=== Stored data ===
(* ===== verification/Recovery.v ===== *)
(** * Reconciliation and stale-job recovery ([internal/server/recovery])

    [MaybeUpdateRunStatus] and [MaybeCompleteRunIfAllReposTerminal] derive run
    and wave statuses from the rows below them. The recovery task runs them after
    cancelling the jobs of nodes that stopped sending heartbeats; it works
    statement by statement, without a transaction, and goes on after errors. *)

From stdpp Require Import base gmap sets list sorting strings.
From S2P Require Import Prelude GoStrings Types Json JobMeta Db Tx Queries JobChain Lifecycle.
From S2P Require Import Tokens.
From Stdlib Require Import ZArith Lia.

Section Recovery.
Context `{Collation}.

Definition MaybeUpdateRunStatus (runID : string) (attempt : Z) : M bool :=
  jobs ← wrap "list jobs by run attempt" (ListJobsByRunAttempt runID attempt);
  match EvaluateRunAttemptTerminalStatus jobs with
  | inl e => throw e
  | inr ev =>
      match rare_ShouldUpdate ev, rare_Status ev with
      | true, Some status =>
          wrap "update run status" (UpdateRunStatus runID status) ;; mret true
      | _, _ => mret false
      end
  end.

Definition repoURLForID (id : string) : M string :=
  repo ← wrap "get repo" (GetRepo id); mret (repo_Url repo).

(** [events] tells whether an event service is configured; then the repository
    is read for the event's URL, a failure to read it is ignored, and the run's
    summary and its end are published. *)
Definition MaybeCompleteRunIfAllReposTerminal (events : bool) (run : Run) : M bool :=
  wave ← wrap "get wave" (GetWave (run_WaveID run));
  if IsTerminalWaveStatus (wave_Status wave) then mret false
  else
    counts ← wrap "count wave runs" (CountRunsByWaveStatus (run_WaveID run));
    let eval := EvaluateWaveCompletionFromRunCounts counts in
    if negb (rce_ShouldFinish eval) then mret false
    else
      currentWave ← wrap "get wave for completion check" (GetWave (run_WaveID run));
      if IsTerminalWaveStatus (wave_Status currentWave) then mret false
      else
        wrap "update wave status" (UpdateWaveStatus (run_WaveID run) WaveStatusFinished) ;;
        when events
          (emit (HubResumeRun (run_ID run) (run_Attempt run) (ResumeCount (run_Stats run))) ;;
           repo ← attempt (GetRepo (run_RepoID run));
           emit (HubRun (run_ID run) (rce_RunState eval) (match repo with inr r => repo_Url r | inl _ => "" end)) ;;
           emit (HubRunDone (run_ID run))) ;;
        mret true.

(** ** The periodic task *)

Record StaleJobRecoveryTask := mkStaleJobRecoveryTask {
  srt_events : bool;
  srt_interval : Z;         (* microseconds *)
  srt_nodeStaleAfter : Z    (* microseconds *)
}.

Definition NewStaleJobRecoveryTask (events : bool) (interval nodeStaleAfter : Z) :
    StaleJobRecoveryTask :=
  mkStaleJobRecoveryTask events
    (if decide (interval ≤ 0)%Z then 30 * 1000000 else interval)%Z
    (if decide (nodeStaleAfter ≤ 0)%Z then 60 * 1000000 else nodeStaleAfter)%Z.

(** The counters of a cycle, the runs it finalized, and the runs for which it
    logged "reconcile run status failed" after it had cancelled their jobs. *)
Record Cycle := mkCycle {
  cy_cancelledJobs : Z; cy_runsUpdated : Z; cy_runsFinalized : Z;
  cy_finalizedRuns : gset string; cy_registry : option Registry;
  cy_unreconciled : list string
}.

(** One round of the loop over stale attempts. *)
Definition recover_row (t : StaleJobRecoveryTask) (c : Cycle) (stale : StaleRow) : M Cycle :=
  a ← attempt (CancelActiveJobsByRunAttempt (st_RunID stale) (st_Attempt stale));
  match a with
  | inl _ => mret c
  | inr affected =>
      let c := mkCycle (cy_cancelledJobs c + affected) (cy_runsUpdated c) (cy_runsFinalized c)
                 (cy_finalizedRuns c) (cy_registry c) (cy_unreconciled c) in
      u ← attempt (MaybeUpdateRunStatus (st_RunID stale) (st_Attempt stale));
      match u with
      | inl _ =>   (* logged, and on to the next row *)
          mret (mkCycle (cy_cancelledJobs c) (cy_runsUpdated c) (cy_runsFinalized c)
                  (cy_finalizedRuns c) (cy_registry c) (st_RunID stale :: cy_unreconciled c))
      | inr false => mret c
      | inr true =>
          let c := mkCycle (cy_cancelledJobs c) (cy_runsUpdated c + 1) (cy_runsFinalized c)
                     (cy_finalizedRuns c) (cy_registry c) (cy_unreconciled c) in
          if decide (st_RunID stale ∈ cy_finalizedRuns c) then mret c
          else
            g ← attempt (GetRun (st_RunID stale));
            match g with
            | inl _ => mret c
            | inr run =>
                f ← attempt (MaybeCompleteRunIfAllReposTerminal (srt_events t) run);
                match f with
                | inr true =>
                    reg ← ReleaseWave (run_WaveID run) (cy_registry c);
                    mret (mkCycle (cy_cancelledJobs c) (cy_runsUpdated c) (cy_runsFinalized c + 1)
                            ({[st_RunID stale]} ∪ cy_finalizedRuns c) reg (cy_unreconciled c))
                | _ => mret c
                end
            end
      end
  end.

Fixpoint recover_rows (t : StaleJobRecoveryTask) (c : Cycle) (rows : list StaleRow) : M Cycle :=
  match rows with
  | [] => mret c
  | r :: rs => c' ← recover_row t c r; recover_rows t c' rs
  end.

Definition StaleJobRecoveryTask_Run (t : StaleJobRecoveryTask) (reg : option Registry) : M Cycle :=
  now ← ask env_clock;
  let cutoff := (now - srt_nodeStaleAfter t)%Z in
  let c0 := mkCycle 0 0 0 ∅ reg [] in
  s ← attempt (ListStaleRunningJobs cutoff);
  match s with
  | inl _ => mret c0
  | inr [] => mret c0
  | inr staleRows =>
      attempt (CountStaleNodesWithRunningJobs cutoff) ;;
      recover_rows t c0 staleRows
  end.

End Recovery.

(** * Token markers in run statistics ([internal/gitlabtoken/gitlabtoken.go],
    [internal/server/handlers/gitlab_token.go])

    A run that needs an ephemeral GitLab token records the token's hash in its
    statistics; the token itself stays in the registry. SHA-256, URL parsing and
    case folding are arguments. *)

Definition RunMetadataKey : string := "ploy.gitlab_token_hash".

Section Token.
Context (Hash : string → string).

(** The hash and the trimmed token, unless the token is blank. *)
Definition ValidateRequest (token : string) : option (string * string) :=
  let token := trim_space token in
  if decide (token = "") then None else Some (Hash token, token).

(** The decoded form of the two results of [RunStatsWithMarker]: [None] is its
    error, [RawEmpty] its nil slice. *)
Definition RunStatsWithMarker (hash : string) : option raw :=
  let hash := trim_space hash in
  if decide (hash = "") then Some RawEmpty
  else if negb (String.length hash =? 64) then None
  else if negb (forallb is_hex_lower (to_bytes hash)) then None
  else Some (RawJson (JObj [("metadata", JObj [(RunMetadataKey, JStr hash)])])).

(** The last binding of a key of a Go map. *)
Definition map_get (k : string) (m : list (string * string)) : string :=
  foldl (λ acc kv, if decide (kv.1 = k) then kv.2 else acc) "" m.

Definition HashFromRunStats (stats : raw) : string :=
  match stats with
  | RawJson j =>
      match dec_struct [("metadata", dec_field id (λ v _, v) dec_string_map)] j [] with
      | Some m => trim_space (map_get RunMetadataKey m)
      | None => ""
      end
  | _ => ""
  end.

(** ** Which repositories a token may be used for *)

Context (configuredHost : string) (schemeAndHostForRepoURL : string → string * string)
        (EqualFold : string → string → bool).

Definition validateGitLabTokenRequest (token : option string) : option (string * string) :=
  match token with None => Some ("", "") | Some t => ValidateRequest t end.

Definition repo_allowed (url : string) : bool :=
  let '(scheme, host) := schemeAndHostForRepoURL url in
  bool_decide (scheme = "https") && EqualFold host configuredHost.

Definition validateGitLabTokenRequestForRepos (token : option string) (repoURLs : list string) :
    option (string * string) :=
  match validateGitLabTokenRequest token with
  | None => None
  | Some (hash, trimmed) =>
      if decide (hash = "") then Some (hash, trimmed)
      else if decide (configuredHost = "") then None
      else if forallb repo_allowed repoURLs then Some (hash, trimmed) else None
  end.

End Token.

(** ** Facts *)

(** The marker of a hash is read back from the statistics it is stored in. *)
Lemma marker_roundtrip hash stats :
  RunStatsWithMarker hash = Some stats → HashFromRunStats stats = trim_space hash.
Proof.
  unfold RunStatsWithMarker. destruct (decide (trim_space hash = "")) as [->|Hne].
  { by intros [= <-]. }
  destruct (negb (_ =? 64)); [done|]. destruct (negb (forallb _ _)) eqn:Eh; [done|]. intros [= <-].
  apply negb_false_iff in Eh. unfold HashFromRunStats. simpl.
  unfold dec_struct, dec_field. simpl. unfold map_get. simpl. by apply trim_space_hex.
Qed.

=== WORK ORDER ===
Set down again, word for word, the stretch of records from the line with "let cutoff := (now" to the line with "(** The hash", both of those lines included.

=== ANSWER AREA ===
  let cutoff := (now - srt_nodeStaleAfter t)%Z in
  let c0 := mkCycle 0 0 0 ∅ reg [] in
  s ← attempt (ListStaleRunningJobs cutoff);
  match s with
  | inl _ => mret c0
  | inr [] => mret c0
  | inr staleRows =>
      attempt (CountStaleNodesWithRunningJobs cutoff) ;;
      recover_rows t c0 staleRows
  end.

End Recovery.

(** * Token markers in run statistics ([internal/gitlabtoken/gitlabtoken.go],
    [internal/server/handlers/gitlab_token.go])

    A run that needs an ephemeral GitLab token records the token's hash in its
    statistics; the token itself stays in the registry. SHA-256, URL parsing and
    case folding are arguments. *)

Definition RunMetadataKey : string := "ploy.gitlab_token_hash".

Section Token.
Context (Hash : string → string).

(** The hash and the trimmed token, unless the token is blank. *)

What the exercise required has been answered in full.